WHAT IS EXPECTED: Exact reproduction required: the lines below from the line with "intros Hcuda Hn Hle out. subst out." to the line with "- intros lr _ Hlr Hdev.", both ends included, and no others.

RECORDS FOR THIS TASK:

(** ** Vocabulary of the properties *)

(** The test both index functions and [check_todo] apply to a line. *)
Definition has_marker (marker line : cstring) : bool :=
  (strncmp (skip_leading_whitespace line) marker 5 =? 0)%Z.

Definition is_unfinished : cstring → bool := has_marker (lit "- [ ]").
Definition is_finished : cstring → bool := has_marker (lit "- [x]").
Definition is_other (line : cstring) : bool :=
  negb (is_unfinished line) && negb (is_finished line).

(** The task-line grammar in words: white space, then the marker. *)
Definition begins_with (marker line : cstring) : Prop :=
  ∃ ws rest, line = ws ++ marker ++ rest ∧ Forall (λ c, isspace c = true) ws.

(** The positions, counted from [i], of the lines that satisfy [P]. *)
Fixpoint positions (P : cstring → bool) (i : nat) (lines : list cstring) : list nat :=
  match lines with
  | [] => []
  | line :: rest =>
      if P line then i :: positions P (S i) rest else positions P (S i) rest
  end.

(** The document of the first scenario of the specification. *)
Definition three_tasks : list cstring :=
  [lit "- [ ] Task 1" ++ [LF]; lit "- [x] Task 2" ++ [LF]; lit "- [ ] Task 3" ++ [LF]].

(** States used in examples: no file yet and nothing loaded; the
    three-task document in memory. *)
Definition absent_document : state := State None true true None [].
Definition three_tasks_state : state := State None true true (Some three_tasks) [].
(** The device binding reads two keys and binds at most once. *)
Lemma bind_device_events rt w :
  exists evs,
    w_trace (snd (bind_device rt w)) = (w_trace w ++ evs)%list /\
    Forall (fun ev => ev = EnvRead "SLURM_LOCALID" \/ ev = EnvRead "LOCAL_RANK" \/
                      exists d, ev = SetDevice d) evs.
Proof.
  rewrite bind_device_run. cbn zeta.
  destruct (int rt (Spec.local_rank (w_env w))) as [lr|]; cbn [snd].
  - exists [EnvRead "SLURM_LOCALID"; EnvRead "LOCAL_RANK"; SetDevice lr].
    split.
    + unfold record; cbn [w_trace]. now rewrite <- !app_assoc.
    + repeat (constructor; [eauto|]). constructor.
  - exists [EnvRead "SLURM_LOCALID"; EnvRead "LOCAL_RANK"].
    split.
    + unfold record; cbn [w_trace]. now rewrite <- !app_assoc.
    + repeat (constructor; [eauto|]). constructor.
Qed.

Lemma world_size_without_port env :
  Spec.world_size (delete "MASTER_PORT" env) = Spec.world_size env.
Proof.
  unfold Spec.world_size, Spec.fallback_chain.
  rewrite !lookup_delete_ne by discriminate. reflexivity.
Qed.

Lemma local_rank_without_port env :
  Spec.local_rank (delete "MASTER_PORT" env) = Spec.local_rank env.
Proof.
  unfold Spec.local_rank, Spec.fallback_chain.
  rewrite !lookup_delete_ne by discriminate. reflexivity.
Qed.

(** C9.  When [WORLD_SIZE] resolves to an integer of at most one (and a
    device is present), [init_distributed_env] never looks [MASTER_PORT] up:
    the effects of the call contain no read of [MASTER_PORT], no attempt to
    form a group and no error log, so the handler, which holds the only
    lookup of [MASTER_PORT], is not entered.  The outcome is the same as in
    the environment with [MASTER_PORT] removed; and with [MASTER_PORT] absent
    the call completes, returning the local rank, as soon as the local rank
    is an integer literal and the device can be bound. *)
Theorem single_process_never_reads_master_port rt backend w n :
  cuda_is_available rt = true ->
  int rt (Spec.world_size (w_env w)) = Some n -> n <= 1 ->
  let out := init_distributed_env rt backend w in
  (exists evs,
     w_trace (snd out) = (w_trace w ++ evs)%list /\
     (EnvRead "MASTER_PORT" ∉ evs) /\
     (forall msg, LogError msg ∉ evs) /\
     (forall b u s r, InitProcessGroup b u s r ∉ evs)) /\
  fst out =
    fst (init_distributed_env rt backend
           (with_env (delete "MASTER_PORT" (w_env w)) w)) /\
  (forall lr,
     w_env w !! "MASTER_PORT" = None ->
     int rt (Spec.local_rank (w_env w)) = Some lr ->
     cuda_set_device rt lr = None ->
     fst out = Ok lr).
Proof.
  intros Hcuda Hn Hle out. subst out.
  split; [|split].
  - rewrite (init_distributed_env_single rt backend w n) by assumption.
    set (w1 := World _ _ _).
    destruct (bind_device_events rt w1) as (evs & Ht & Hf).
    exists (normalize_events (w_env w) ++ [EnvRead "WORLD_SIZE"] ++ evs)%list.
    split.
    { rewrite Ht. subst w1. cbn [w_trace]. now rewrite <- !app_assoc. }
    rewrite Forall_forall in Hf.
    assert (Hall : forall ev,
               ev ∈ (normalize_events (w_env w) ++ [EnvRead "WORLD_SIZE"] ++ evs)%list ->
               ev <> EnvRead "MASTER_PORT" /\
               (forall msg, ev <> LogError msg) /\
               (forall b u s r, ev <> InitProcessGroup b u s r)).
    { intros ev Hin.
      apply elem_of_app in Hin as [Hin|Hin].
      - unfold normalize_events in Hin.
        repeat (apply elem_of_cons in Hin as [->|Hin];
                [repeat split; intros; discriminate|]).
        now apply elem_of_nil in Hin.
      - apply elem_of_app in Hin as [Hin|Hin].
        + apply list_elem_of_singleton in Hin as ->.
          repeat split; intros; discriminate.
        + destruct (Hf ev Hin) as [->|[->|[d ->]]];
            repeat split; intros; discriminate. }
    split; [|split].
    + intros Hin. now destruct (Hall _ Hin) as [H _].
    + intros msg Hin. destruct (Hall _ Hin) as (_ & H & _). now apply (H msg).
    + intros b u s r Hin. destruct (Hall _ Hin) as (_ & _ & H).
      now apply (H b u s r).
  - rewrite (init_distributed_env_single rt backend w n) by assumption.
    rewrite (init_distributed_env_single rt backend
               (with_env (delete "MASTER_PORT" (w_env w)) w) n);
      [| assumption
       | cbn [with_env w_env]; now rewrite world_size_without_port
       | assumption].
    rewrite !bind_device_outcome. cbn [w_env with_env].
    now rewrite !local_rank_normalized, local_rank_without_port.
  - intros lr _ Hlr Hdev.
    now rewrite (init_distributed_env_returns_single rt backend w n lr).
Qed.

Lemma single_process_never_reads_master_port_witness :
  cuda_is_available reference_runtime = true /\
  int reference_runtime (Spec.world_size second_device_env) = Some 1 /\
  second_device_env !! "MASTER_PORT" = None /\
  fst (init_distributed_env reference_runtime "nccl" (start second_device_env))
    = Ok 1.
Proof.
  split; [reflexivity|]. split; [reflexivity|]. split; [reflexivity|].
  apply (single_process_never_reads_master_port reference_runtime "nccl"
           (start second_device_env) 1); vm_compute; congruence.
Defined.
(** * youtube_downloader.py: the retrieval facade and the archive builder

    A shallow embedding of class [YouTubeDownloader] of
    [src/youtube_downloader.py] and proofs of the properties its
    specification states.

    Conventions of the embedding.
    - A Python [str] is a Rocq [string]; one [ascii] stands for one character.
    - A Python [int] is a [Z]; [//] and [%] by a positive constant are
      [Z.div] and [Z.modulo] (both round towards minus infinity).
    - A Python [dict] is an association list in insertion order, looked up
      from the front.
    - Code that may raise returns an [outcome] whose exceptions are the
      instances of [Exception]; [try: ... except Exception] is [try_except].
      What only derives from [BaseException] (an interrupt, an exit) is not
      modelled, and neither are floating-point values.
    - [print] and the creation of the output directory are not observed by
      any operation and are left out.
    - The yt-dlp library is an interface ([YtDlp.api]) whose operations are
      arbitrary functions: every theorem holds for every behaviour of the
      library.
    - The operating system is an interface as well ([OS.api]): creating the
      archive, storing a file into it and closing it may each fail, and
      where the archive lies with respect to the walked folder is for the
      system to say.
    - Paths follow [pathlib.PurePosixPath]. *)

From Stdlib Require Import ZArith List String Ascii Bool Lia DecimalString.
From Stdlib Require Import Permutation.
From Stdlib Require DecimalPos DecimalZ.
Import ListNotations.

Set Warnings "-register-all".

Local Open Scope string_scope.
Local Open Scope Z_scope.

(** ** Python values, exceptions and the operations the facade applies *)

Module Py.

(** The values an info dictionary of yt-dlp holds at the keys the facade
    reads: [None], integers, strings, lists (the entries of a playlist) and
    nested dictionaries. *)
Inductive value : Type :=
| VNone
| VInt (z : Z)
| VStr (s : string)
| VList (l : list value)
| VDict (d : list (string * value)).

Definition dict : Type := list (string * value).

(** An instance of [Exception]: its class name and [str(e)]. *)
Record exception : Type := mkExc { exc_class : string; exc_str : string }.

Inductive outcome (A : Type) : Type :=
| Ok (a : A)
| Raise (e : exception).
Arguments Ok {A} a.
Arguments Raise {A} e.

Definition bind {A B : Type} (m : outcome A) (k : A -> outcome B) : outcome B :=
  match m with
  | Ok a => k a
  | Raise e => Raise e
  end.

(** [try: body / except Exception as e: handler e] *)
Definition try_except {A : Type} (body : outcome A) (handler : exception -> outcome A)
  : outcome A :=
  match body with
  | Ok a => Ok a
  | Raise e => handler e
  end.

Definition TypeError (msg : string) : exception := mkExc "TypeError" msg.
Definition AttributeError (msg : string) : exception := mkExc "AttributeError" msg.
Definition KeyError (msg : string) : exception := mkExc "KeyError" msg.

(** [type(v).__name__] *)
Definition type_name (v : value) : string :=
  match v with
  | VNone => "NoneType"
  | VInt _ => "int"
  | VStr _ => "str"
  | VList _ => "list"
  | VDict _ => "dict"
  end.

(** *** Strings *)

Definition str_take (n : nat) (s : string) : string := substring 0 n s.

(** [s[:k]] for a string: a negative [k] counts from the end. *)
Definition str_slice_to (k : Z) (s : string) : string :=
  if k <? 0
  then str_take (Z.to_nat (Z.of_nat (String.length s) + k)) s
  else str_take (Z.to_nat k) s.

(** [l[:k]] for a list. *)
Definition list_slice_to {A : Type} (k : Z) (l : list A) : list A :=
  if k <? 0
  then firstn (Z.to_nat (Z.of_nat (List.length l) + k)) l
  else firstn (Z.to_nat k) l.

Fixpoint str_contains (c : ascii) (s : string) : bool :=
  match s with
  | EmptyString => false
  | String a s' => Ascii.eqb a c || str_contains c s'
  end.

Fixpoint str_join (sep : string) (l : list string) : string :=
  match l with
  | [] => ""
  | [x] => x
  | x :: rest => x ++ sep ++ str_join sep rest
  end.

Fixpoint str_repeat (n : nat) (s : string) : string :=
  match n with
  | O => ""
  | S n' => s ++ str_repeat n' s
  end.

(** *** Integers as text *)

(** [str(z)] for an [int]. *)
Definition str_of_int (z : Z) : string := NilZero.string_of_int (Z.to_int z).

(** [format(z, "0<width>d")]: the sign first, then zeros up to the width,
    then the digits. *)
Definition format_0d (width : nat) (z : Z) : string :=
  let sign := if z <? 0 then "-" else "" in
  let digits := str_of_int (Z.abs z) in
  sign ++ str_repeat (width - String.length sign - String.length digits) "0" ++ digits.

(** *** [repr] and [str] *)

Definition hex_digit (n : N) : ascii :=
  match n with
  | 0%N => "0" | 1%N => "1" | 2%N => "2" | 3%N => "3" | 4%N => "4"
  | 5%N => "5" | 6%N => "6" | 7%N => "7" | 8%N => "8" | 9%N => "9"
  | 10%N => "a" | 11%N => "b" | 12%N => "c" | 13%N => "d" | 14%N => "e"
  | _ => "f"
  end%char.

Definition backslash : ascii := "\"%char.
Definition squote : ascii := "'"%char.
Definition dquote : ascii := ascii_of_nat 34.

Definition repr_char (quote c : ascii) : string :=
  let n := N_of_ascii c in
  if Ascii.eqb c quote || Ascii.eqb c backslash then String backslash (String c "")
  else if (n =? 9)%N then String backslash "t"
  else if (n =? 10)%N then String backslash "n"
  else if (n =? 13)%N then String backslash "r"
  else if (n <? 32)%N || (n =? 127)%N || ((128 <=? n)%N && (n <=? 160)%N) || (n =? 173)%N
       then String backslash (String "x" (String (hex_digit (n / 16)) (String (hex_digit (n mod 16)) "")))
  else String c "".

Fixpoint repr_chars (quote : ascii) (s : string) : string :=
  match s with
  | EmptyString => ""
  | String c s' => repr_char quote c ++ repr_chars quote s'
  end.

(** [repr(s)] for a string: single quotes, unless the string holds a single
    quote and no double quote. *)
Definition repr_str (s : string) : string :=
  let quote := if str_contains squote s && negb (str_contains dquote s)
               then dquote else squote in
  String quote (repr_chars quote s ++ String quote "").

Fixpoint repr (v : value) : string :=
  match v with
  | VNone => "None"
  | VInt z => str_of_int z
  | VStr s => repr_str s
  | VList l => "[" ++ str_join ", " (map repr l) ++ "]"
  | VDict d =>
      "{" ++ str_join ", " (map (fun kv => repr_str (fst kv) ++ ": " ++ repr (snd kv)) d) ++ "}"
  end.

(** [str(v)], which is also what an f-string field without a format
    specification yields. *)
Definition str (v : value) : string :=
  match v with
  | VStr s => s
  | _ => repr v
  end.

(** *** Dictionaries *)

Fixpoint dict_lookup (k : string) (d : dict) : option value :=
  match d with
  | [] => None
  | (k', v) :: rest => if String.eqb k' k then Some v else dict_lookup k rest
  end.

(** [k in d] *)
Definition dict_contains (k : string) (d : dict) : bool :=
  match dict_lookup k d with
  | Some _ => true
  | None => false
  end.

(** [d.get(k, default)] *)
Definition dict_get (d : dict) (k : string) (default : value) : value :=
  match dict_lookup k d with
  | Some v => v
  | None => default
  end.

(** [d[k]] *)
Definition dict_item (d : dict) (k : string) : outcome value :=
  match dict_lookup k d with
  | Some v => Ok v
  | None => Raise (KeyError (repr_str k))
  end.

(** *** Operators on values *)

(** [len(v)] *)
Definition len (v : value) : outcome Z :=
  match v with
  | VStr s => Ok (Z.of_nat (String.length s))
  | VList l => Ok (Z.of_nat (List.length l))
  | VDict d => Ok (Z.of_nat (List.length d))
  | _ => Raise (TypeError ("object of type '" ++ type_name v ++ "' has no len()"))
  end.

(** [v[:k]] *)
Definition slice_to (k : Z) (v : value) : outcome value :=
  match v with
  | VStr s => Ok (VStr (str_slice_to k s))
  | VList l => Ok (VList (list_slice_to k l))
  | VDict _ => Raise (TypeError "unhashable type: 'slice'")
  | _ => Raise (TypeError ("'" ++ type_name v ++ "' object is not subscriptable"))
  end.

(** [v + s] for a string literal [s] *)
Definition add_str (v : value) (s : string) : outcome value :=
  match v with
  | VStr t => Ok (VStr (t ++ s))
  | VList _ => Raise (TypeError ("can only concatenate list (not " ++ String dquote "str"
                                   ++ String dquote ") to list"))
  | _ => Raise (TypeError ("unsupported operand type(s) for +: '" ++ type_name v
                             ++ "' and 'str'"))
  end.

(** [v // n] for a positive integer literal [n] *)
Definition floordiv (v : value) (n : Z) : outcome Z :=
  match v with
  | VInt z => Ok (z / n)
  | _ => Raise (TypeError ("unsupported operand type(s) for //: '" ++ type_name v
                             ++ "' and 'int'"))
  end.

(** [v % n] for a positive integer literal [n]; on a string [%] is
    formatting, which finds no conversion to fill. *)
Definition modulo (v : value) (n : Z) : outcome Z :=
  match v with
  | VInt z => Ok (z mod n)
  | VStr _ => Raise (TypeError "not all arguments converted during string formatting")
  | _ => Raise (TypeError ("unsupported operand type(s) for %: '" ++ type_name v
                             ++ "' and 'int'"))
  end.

EXERCISE ANSWER:
  intros Hcuda Hn Hle out. subst out.
  split; [|split].
  - rewrite (init_distributed_env_single rt backend w n) by assumption.
    set (w1 := World _ _ _).
    destruct (bind_device_events rt w1) as (evs & Ht & Hf).
    exists (normalize_events (w_env w) ++ [EnvRead "WORLD_SIZE"] ++ evs)%list.
    split.
    { rewrite Ht. subst w1. cbn [w_trace]. now rewrite <- !app_assoc. }
    rewrite Forall_forall in Hf.
    assert (Hall : forall ev,
               ev ∈ (normalize_events (w_env w) ++ [EnvRead "WORLD_SIZE"] ++ evs)%list ->
               ev <> EnvRead "MASTER_PORT" /\
               (forall msg, ev <> LogError msg) /\
               (forall b u s r, ev <> InitProcessGroup b u s r)).
    { intros ev Hin.
      apply elem_of_app in Hin as [Hin|Hin].
      - unfold normalize_events in Hin.
        repeat (apply elem_of_cons in Hin as [->|Hin];
                [repeat split; intros; discriminate|]).
        now apply elem_of_nil in Hin.
      - apply elem_of_app in Hin as [Hin|Hin].
        + apply list_elem_of_singleton in Hin as ->.
          repeat split; intros; discriminate.
        + destruct (Hf ev Hin) as [->|[->|[d ->]]];
            repeat split; intros; discriminate. }
    split; [|split].
    + intros Hin. now destruct (Hall _ Hin) as [H _].
    + intros msg Hin. destruct (Hall _ Hin) as (_ & H & _). now apply (H msg).
    + intros b u s r Hin. destruct (Hall _ Hin) as (_ & _ & H).
      now apply (H b u s r).
  - rewrite (init_distributed_env_single rt backend w n) by assumption.
    rewrite (init_distributed_env_single rt backend
               (with_env (delete "MASTER_PORT" (w_env w)) w) n);
      [| assumption
       | cbn [with_env w_env]; now rewrite world_size_without_port
       | assumption].
    rewrite !bind_device_outcome. cbn [w_env with_env].
    now rewrite !local_rank_normalized, local_rank_without_port.
  - intros lr _ Hlr Hdev.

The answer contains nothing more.